For the entries below, the result should be an exact transcription of the lines from the one with "desc <| d_tx_attr" up to and including the one with "else WLCORE_RX_BUF_ALIGNED.", and only those.

⁂

(* ===== verification/Wl12xx.v ===== *)
(** * The wl12xx lower driver (wl12xx/main.c)

    The data-path operations of the 127x/128x family and their instance of the
    lower-driver interface, with the laws wlcore relies on. *)

From S2P Require Import Prelude Ieee80211 WlState ChipOps Io Mailbox Queues LinkQueues.
From S2P Require Import PowerSave TxPath TxSched TxInv TxWork TxDone TxDoneFacts Irq Links Keys KeysFacts.

Definition WL12XX_INTR_TRIG_CMD := BIT 0.
Definition WL12XX_INTR_TRIG_EVENT_ACK := BIT 1.
Definition WL12XX_TX_HW_BLOCK_SIZE := 252.
Definition WL12XX_TX_HW_BLOCK_SPARE_DEFAULT := 1.
Definition WL12XX_TX_HW_BLOCK_GEM_SPARE := 2.
Definition WL1271_SLV_REG_DATA := 0x00300000 + 0x0008.
Definition RX_MEM_BLOCK_MASK := 0xFF.
Definition RX_BUF_UNALIGNED_PAYLOAD := BIT 20.

Module Wl12xx.

Definition wl12xx_trigger_cmd (cmd_box_addr : Z) (c : fw_cmd) (wl : wl1271) : Z * wl1271 :=
  let '(ret, wl) := wlcore_write_cmd cmd_box_addr c wl in
  if ret <? 0 then (ret, wl)
  else wlcore_write32 (rtable_interrupt_trig (hw wl)) WL12XX_INTR_TRIG_CMD wl.

Definition wl12xx_ack_event (wl : wl1271) : Z * wl1271 :=
  wlcore_write32 (rtable_interrupt_trig (hw wl)) WL12XX_INTR_TRIG_EVENT_ACK wl.

Definition wl12xx_calc_tx_blocks (wl : wl1271) (len spare_blks : Z) : Z :=
  let blk_size := WL12XX_TX_HW_BLOCK_SIZE in
  let align_len := wlcore_calc_packet_alignment wl len in
  u32 (u32 (align_len + blk_size - 1) / blk_size + spare_blks).

Definition wl12xx_set_tx_desc_blocks (wl : wl1271) (desc : tx_hw_descr) (blks spare_blks : Z)
    : tx_hw_descr :=
  if chip_id (hw wl) =? CHIP_ID_1283_PG20
  then desc <| d_mem0 := u8 blks |>
  else desc <| d_mem0 := u8 spare_blks |> <| d_mem1 := u8 blks |>.

Definition wl12xx_set_tx_desc_data_len (wl : wl1271) (desc : tx_hw_descr) (skb : sk_buff)
    : tx_hw_descr :=
  let aligned_len := wlcore_calc_packet_alignment wl (skb_len skb) in
  if chip_id (hw wl) =? CHIP_ID_1283_PG20
  then desc <| d_mem1 := u8 (aligned_len - skb_len skb) |>
            <| d_length := u16 (Z.shiftr aligned_len 2) |>
  else
    let pad := aligned_len - skb_len skb in
    desc <| d_tx_attr ::= fun a => Z.lor a (u16 (Z.shiftl pad TX_HW_ATTR_OFST_LAST_WORD_PAD)) |>
         <| d_length := u16 (Z.shiftr aligned_len 2) |>.

Definition wl12xx_set_tx_desc_csum (wl : wl1271) (desc : tx_hw_descr) (skb : sk_buff)
    : tx_hw_descr := desc <| d_csum := 0 |>.

Definition wl12xx_get_spare_blocks (wl : wl1271) (is_gem : bool) : Z :=
  if is_gem then WL12XX_TX_HW_BLOCK_GEM_SPARE else WL12XX_TX_HW_BLOCK_SPARE_DEFAULT.

Definition wl12xx_get_rx_buf_align (wl : wl1271) (rx_desc : Z) : wl_rx_buf_align :=
  if has rx_desc RX_BUF_UNALIGNED_PAYLOAD then WLCORE_RX_BUF_UNALIGNED
  else WLCORE_RX_BUF_ALIGNED.

Definition wl12xx_get_rx_packet_len (wl : wl1271) (rx_data : list Z) (data_len : Z) : Z :=
  if (data_len <? RX_DESC_SIZE) || (data_len <? RX_DESC_SIZE + rx_desc_pad_len rx_data) then 0
  else data_len - RX_DESC_SIZE - rx_desc_pad_len rx_data.

Definition wl127x_prepare_read (wl : wl1271) (rx_desc len : Z) : Z * wl1271 :=
  if chip_id (hw wl) =? CHIP_ID_1283_PG20 then (0, wl)
  else
    let mem_block := Z.land rx_desc RX_MEM_BLOCK_MASK in
    let addr := u32 (Z.shiftl mem_block 8 + packet_memory_pool_start (hw wl)) in
    let addr_extra := u32 (addr + 4) in
    let '(ret, wl) := wlcore_write WL1271_SLV_REG_DATA
                        (le_bytes 4 addr ++ le_bytes 4 addr_extra) wl in
    if ret <? 0 then (ret, wl) else (0, wl).

Definition wl12xx_tx_delayed_compl (tx_results_counter : Z) (wl : wl1271)
    : outcome (Z * wl1271) :=
  if tx_results_counter =? Z.land (tx_results_count wl) 0xff then Ret (0, wl)
  else match wlcore_tx_complete wl with Some r => Ret r | None => Oops end.

Definition wl12xx_sta_get_ap_rate_mask (wl : wl1271) (w : wl12xx_vif) : Z := rate_set w.

#[export] Instance wl12xx_ops : wlcore_ops := {|
  trigger_cmd := wl12xx_trigger_cmd;
  ack_event := wl12xx_ack_event;
  calc_tx_blocks := wl12xx_calc_tx_blocks;
  set_tx_desc_blocks := wl12xx_set_tx_desc_blocks;
  set_tx_desc_data_len := wl12xx_set_tx_desc_data_len;
  set_tx_desc_csum := wl12xx_set_tx_desc_csum;
  get_spare_blocks := wl12xx_get_spare_blocks;
  pre_pkt_send := None;
  get_rx_buf_align := wl12xx_get_rx_buf_align;
  prepare_read := Some wl127x_prepare_read;
  get_rx_packet_len := wl12xx_get_rx_packet_len;
  set_rx_csum := fun _ => None;
  tx_delayed_compl := Some wl12xx_tx_delayed_compl;
  tx_immediate_compl := None;
  sta_get_ap_rate_mask := wl12xx_sta_get_ap_rate_mask;
  ap_get_mimo_wide_rate_mask := None
|}.

(** ** Laws *)

Lemma calc_tx_blocks_eq wl len spare : 0 <= len <= 65536 -> 0 <= spare <= 256 ->
  wl12xx_calc_tx_blocks wl len spare
  = (wlcore_calc_packet_alignment wl len + 251) / 252 + spare.
Proof.
  intros Hl Hs. unfold wl12xx_calc_tx_blocks, WL12XX_TX_HW_BLOCK_SIZE. cbv zeta.
  destruct (calc_packet_alignment_spec wl len) as [B _]; [lia|].
  rewrite (u32_id (_ - 1)) by lia.
  replace (wlcore_calc_packet_alignment wl len + 252 - 1)
    with (wlcore_calc_packet_alignment wl len + 251) by lia.
  apply u32_id.
  assert (0 <= (wlcore_calc_packet_alignment wl len + 251) / 252 <= 1000); [|lia].
  split; [apply Z.div_pos; lia | apply Z.div_le_upper_bound; lia].
Qed.

#[export] Instance wl12xx_laws : wlcore_ops_laws wl12xx_ops.
Proof.
  split; cbn [trigger_cmd ack_event calc_tx_blocks set_tx_desc_blocks set_tx_desc_data_len
    set_tx_desc_csum get_spare_blocks pre_pkt_send prepare_read get_rx_packet_len
    get_rx_buf_align set_rx_csum wl12xx_ops].
  - intros addr c wl. unfold wl12xx_trigger_cmd.
    pose proof (write_cmd_io_frame addr c wl) as F.
    destruct (wlcore_write_cmd addr c wl) as [ret w]. simpl in F.
    split_if; [exact F | etrans; [exact F | apply write32_io_frame]].
  - intros wl. apply write32_io_frame.
  - intros wl len spare Hl Hs. rewrite calc_tx_blocks_eq by lia.
    destruct (calc_packet_alignment_spec wl len) as [B _]; [lia|].
    pose proof (Z.div_le_mono 252 (wlcore_calc_packet_alignment wl len + 251) 252).
    change (252 / 252) with 1 in *. lia.
  - intros wl wl' len spare E. unfold wl12xx_calc_tx_blocks, wlcore_calc_packet_alignment, has_quirk.
    by rewrite E.
  - intros wl gem. unfold wl12xx_get_spare_blocks, WL12XX_TX_HW_BLOCK_GEM_SPARE,
      WL12XX_TX_HW_BLOCK_SPARE_DEFAULT. split_if; lia.
  - intros wl d b s. unfold wl12xx_set_tx_desc_blocks. split_if; by destruct d.
  - intros wl d skb. unfold wl12xx_set_tx_desc_data_len. cbv zeta. split_if; by destruct d.
  - intros wl d skb. by destruct d.
  - done.
  - intros f wl des len [= <-]. unfold wl127x_prepare_read. split_if; [reflexivity|]. cbv zeta.
    pose proof (write_io_frame WL1271_SLV_REG_DATA) as F. 
    match goal with |- context [wlcore_write _ ?b wl] => specialize (F b wl) end.
    destruct (wlcore_write _ _ wl) as [ret w]. by split_if.
  - intros wl data len Hl. unfold wl12xx_get_rx_packet_len, RX_DESC_SIZE.
    assert (0 <= rx_desc_pad_len data) by (apply byte_at_range).
    split_if; bool_to_prop; lia.
  - done.
  - done.
  - done.
Qed.

#[export] Instance wl12xx_mailbox_laws : mailbox_laws wl12xx_ops.
Proof.
  intros addr c wl. change (trigger_cmd addr c wl) with (wl12xx_trigger_cmd addr c wl). unfold wl12xx_trigger_cmd.
  destruct (write_cmd_sent addr c wl) as (n & L & S & H). exists n. split; [done|].
  destruct (wlcore_write_cmd addr c wl) as [ret w]. cbn [fst snd] in *. split_if; bool_to_prop; [by split; [|simpl; lia]|].
  split; [unfold wlcore_write32, wlcore_raw_write32; by rewrite raw_write_sent | intros _; by apply H].
Qed.

#[export] Instance wl12xx_compl_laws : tx_compl_laws wl12xx_ops.
Proof.
  split; [|done]. intros f c wl [= <-] W. unfold wl12xx_tx_delayed_compl.
  split_if; [exists 0, wl; split; [done | by apply view_keeps]|].
  destruct (tx_complete_keeps wl W) as (ret & wl' & -> & K). by exists ret, wl'.
Qed.

(** ** Keys *)

Definition wl12xx_set_key (cmd : set_key_cmd) (v : nat) (sta : option ieee80211_sta) (k : key_conf)
    (wl : wl1271) : Z * key_conf * wl1271 :=
  wlcore_set_key cmd v sta k wl.

#[export] Instance wl12xx_key_ops : key_ops := {| set_key := wl12xx_set_key |}.

#[export] Instance wl12xx_key_laws : key_laws wl12xx_key_ops.
Proof. split. intros. by apply wlcore_set_key_keeps. Qed.

(** ** The length the firmware recovers *)

Lemma shiftr2_words n : (4 | n) -> 0 <= n < 262144 -> 4 * u16 (Z.shiftr n 2) = n.
Proof.
  intros [k ->] Hn. rewrite Z.shiftr_div_pow2 by lia. change (2 ^ 2) with 4.
  rewrite Z.div_mul by lia. rewrite u16_id by lia. lia.
Qed.

(** 128x: words minus extra bytes is the frame length. *)
Definition fw_len_128x (d : tx_hw_descr) : Z := 4 * d_length d - d_mem1 d.

(** 127x: words minus the two padding bits of the attributes. *)
Definition fw_len_127x (d : tx_hw_descr) : Z :=
  4 * d_length d - Z.land (Z.shiftr (d_tx_attr d) TX_HW_ATTR_OFST_LAST_WORD_PAD) 3.

Lemma data_len_128x wl d skb :
  chip_id (hw wl) = CHIP_ID_1283_PG20 -> skb_len skb <= 65536 ->
  fw_len_128x (wl12xx_set_tx_desc_data_len wl d skb) = skb_len skb.
Proof.
  intros Hc Hl. assert (0 <= skb_len skb) as Hn by apply zlen_nonneg.
  destruct (calc_packet_alignment_spec wl (skb_len skb)) as [B D]; [lia|].
  unfold fw_len_128x, wl12xx_set_tx_desc_data_len. rewrite Hc, Z.eqb_refl. simpl.
  rewrite shiftr2_words by (done || lia). rewrite u8_id by lia. lia.
Qed.

Lemma data_len_127x wl d skb :
  chip_id (hw wl) <> CHIP_ID_1283_PG20 -> skb_len skb <= 65536 ->
  tx_alignment wl = WL1271_TX_ALIGN_TO ->
  Z.land (Z.shiftr (d_tx_attr d) TX_HW_ATTR_OFST_LAST_WORD_PAD) 3 = 0 ->
  fw_len_127x (wl12xx_set_tx_desc_data_len wl d skb) = skb_len skb.
Proof.
  intros Hc Hl Ha Hz. assert (0 <= skb_len skb) as Hn by apply zlen_nonneg.
  destruct (calc_packet_alignment_spec wl (skb_len skb)) as [B D]; [lia|].
  destruct (calc_packet_alignment_divide wl (skb_len skb)) as [B' _]; [lia|].
  rewrite Ha in B'. unfold WL1271_TX_ALIGN_TO in B'.
  unfold fw_len_127x, wl12xx_set_tx_desc_data_len.
  rewrite (proj2 (Z.eqb_neq _ _) Hc). simpl. rewrite shiftr2_words by (done || lia).
  set (n := wlcore_calc_packet_alignment wl (skb_len skb)) in *.
  set (pad := n - skb_len skb). assert (0 <= pad < 4) as Hp by (unfold pad; lia).
  assert (Z.land (Z.shiftr (Z.lor (d_tx_attr d)
    (u16 (Z.shiftl pad TX_HW_ATTR_OFST_LAST_WORD_PAD))) TX_HW_ATTR_OFST_LAST_WORD_PAD) 3 = pad) as ->;
    [|unfold pad; lia].
  rewrite Z.shiftr_lor, Z.land_lor_distr_l, Hz, Z.lor_0_l.
  assert (pad = 0 \/ pad = 1 \/ pad = 2 \/ pad = 3) as [-> | [-> | [-> | ->]]] by lia; reflexivity.
Qed.

End Wl12xx.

⁂

# Answer area
    desc <| d_tx_attr ::= fun a => Z.lor a (u16 (Z.shiftl pad TX_HW_ATTR_OFST_LAST_WORD_PAD)) |>
         <| d_length := u16 (Z.shiftr aligned_len 2) |>.

Definition wl12xx_set_tx_desc_csum (wl : wl1271) (desc : tx_hw_descr) (skb : sk_buff)
    : tx_hw_descr := desc <| d_csum := 0 |>.

Definition wl12xx_get_spare_blocks (wl : wl1271) (is_gem : bool) : Z :=
  if is_gem then WL12XX_TX_HW_BLOCK_GEM_SPARE else WL12XX_TX_HW_BLOCK_SPARE_DEFAULT.

Definition wl12xx_get_rx_buf_align (wl : wl1271) (rx_desc : Z) : wl_rx_buf_align :=
  if has rx_desc RX_BUF_UNALIGNED_PAYLOAD then WLCORE_RX_BUF_UNALIGNED
  else WLCORE_RX_BUF_ALIGNED.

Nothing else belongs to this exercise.